YANSITILMAYAN YÜK vardır ki işte o yük VİCDANİ YÜKTÜR. İşte bu YÜK EN AĞIR YÜKTÜR. Vicdan, insanın iç benliğinde var olan MAHKEMEDİR, MUHASEBEDİR. Vicdanın verdiği ceza ise AZAPTIR. Buna VİCDAN AZABI denir.
Adil davranmadıkça hüküm vermek ve bu hükmü icra etmek hayır getirmez şeklinde yargılama etiği açısından uyarılarda bulunmaktadır Dava ile ilgili gerekli araştırmayı yapmadan ve dava konusunu iyice anlayıp dinlemeden hüküm vermenin bir faydası yoktur.Hakkı sahibine teslim etmedikçe davayı bitirmek bir anlam ifade etmez.Buna karşın yaptığı işi gösteriş için yapan işini layıkıyla ve iyi niyetle yapmayan hâkimi ise rezil eder. Zira Allah ancak samimi niyetle yapılan amelleri kabul eder.Hakim hüküm verirken kin ve nefret gibi kişisel duygularına kapılmayan kendisine doğru yol gösterildiğinde kabul etmekten çekinmeyen kişisel hırsa kapılmayan şüphe üzerine karar vermeyen azla yetinmeyip ihtilafla ilgili araştırmayı yapan taraflara müracaat etmekten usanmayan, delilleri dikkate alan sorunların çözümünde aceleci olmayıp sabır gösteren övme ve pohpohlamaya karşı zaaf göstermeyen hüküm ortaya çıktığında kararlılıkla uygulayan kişidir.Muhakeme esnasında hakim insanlara karşı gazap ve hiddetten onlara karşı kötü söz ve muameleden işlerin çokluğu nedeniyle asık suratlı olmadan uzak durmalıdır.
Hakimin samimi ve ihlaslı olması gerekir. Allah yargı görevini layıkıyla yerine getiren rızasından ayrılmayan hakimi mükafatlandırır insanlardan gelecek tehlikelerden korur. Zira adalet dağıtmak büyük bir ibadettir. Hakim adaletle hükmeden adaleti hiçbir mülahazaya kurban etmeyen vakar ve istikametle donanmış bilgili ve vicdanlı hakimdir. Hukukçuların sık sık ifade ettiği gibi hukuk bir deryadır. Sürekli araştırmak ve kendini geliştirmek icap eder. Hukuk yüksek bir ilimdir, bilgidir. Bilgisiz hakim, hüsnüniyetli olsa dahi adaleti cehaleti ile katleder. Salt dürüst ve vakur olmak adaletle hüküm için kafi değildir. Zira çok sayıda başka vasıflarında olması gerekir.
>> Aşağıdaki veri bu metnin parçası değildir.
(** * OgreShaderFunction: the RTShader [Function] parameter registry and
      atom container

    A shallow embedding of
    [Components/RTShaderSystem/src/OgreShaderFunction.cpp].

    - C++ enumerations are inductive types;
    - [int] is [Z], with the two's complement wrap of [index++] written out;
    - a [ParameterPtr] (shared pointer) is [option Param]; an object
      carries the address it was allocated at, and pointer comparison
      compares addresses;
    - [ShaderParameterList] (a vector of non-null shared pointers) is a list;
    - [std::map<size_t, FunctionAtomInstanceList>] is an association list
      kept in strictly ascending key order, which is the order its iterators
      walk it in;
    - member functions are computations in a state and exception monad over
      the [Function] object and the allocator;
    - what the file uses and does not define (the parameter factory, the
      values of an enumeration, whether assertions are compiled) is a class
      of givens, [Externals]. *)

From stdpp Require Import base decidable option list sets strings pretty numbers sorting.
From Stdlib Require Import ZArith Lia.

Open Scope string_scope.
Open Scope list_scope.
Open Scope Z_scope.

(** ** Enumerations *)

(** [Parameter::Semantic]. *)
Inductive Semantic : Type :=
| SPS_UNKNOWN
| SPS_POSITION
| SPS_BLEND_WEIGHTS
| SPS_BLEND_INDICES
| SPS_NORMAL
| SPS_COLOR
| SPS_TEXTURE_COORDINATES
| SPS_BINORMAL
| SPS_TANGENT.

(** [Parameter::Content].  The enumerators this file names are constructors
    of their own; [SPC_OTHER n] stands for the remaining enumerators of the
    header. *)
Inductive Content : Type :=
| SPC_UNKNOWN
| SPC_COLOR_DIFFUSE
| SPC_COLOR_SPECULAR
| SPC_POSITION_PROJECTIVE_SPACE
| SPC_POSITION_WORLD_SPACE
| SPC_POSITION_OBJECT_SPACE
| SPC_NORMAL_TANGENT_SPACE
| SPC_NORMAL_OBJECT_SPACE
| SPC_NORMAL_WORLD_SPACE
| SPC_POINTSPRITE_SIZE
| SPC_OTHER (n : nat).

(** [GpuConstantType]; [GCT_OTHER n] stands for the enumerators this file
    does not name. *)
Inductive GpuConstantType : Type :=
| GCT_UNKNOWN
| GCT_FLOAT1
| GCT_FLOAT2
| GCT_FLOAT3
| GCT_FLOAT4
| GCT_OTHER (n : nat).

(** [Function::FunctionType], an opaque tag here. *)
Inductive FunctionType : Type :=
| FunctionTypeTag (n : nat).

#[global] Instance Semantic_eq_dec : EqDecision Semantic.
Proof. solve_decision. Defined.
#[global] Instance Content_eq_dec : EqDecision Content.
Proof. solve_decision. Defined.
#[global] Instance GpuConstantType_eq_dec : EqDecision GpuConstantType.
Proof. solve_decision. Defined.
#[global] Instance FunctionType_eq_dec : EqDecision FunctionType.
Proof. solve_decision. Defined.

(** ** Parameters *)

(** The constructor arguments of [Parameter(type, name, semantic, index,
    content)]. *)
Record ParameterArgs : Type := mkArgs {
  argType : GpuConstantType;
  argName : string;
  argSemantic : Semantic;
  argIndex : Z;
  argContent : Content
}.

(** A [Parameter] object: where it lives, and its members.  ([Parameter] is
    a reserved word here, hence [Param].) *)
Record Param : Type := mkParameter {
  paramAddr : nat;
  getType : GpuConstantType;
  getName : string;
  getSemantic : Semantic;
  getIndex : Z;
  getContent : Content
}.

(** [ParameterPtr]: [None] is the empty shared pointer. *)
Abbreviation ParameterPtr := (option Param) (only parsing).

(** [ShaderParameterList]. *)
Abbreviation ShaderParameterList := (list Param) (only parsing).

#[global] Instance Param_eq_dec : EqDecision Param.
Proof. solve_decision. Defined.

(** [a == b] on shared pointers compares the stored addresses. *)
Definition ptr_eqb (a b : ParameterPtr) : bool :=
  match a, b with
  | None, None => true
  | Some p, Some q => bool_decide (paramAddr p = paramAddr q)
  | _, _ => false
  end.

(** ** Atoms *)

(** Modelled from the spec: [Operand], whose class is declared outside this
    file; "each operand references a Parameter plus usage metadata such as
    read/write". *)
Inductive OpSemantic : Type := OPS_IN | OPS_OUT | OPS_INOUT.

Record Operand : Type := mkOperand {
  opParameter : ParameterPtr;
  opSemantic : OpSemantic
}.

(** Modelled from the spec: [FunctionAtom] and its three subclasses, declared
    outside this file; "a group-execution-order integer and an ordered list
    of operands", with the variants call (with a name), assignment and
    texture sample.  The group order is an [int], as [addAtomAssign] takes
    it. *)
Inductive AtomKind : Type :=
| FunctionInvocation (name : string)
| AssignmentAtom
| SampleTextureAtom.

Record FunctionAtom : Type := mkAtom {
  atomAddr : nat;
  atomKind : AtomKind;
  getGroupExecutionOrder : Z;
  getOperandList : list Operand
}.

(** [FunctionAtomInstanceList], a vector of [FunctionAtom*]. *)
Abbreviation FunctionAtomInstanceList := (list FunctionAtom) (only parsing).

(** [*it == atomInstance] on raw pointers. *)
Definition atom_ptr_eqb (a b : FunctionAtom) : bool :=
  bool_decide (atomAddr a = atomAddr b).

(** ** Machine integers *)

(** The value of an [int] after [index++]: two's complement, 32 bits. *)
Definition wrap_int (z : Z) : Z := (z + 2 ^ 31) `mod` 2 ^ 32 - 2 ^ 31.

Definition INT_MAX : Z := 2 ^ 31 - 1.

(** The conversion of an [int] to [size_t] (64 bits), as in
    [size_t g = atomInstance->getGroupExecutionOrder()]. *)
Definition to_size_t (z : Z) : Z := z `mod` 2 ^ 64.

(** The conversion of an integer of another type to [int] (32 bits, two's
    complement), as where the stage of a [FunctionStageRef] is passed for
    the group order of an atom. *)
Definition to_int (z : Z) : Z := (z + 2 ^ 31) `mod` 2 ^ 32 - 2 ^ 31.

(** ** Exceptions *)

Inductive ExceptionCode : Type :=
| ERR_INVALIDPARAMS.

(** What [OGRE_EXCEPT(code, description, source)] throws; [excSource] is
    [None] where the macro is used with two arguments. *)
Record Exception : Type := mkException {
  excCode : ExceptionCode;
  excDescription : string;
  excSource : option string
}.

(** A function that returns or throws, and touches no state. *)
Inductive Except (A : Type) : Type :=
| Ok (a : A)
| Raise (e : Exception).
Arguments Ok {A} a.
Arguments Raise {A} e.

(** ** The Function object *)

(** [std::map<size_t, FunctionAtomInstanceList>]: keys strictly ascending. *)
Abbreviation AtomMap := (list (Z * list FunctionAtom)) (only parsing).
Hukukçular göre; hukukçu olmakla, hukuk teknikeri olmak çok farklı şeylerdir. Bu gün gerekli veriler girildiğinde sonuç cezayı hesaplayan bilgisayar programları vardır. Hukuk teknikeri bilgisayar gibi kendisine verileni / söyleneni bire bir uygulayan kişidir. Hukukçu ise -daha önce gerek Mecelle’de, gerekse milletlerarası metinlerde vasıfları belirtilen- vicdanlı, adalet için çalışan, bunun için bedel ödemeyi göze alan ve hakkı ayakta tutan kişidir.Bu vasıflardan vicdanlı olmak çok önemlidir. Çünkü, vicdan yalan söylemez, vicdan körelmemiş, azalmamış veya yok olmamışsa, daima doğrunun yanındadır. Yargıtay, Danıştay, Anayasa Mahkemesi ve Avrupa İnsan Hakları Mahkemesinin vicdan kavramına yer veren çok sayıda kararları bulunmaktadır.Bu her dönemde olduğu gibi günümüz hukukçuları açısından da yol gösterici bir davranıştır. Cesur hukukçular hukuk tarihinin yüz akıdır.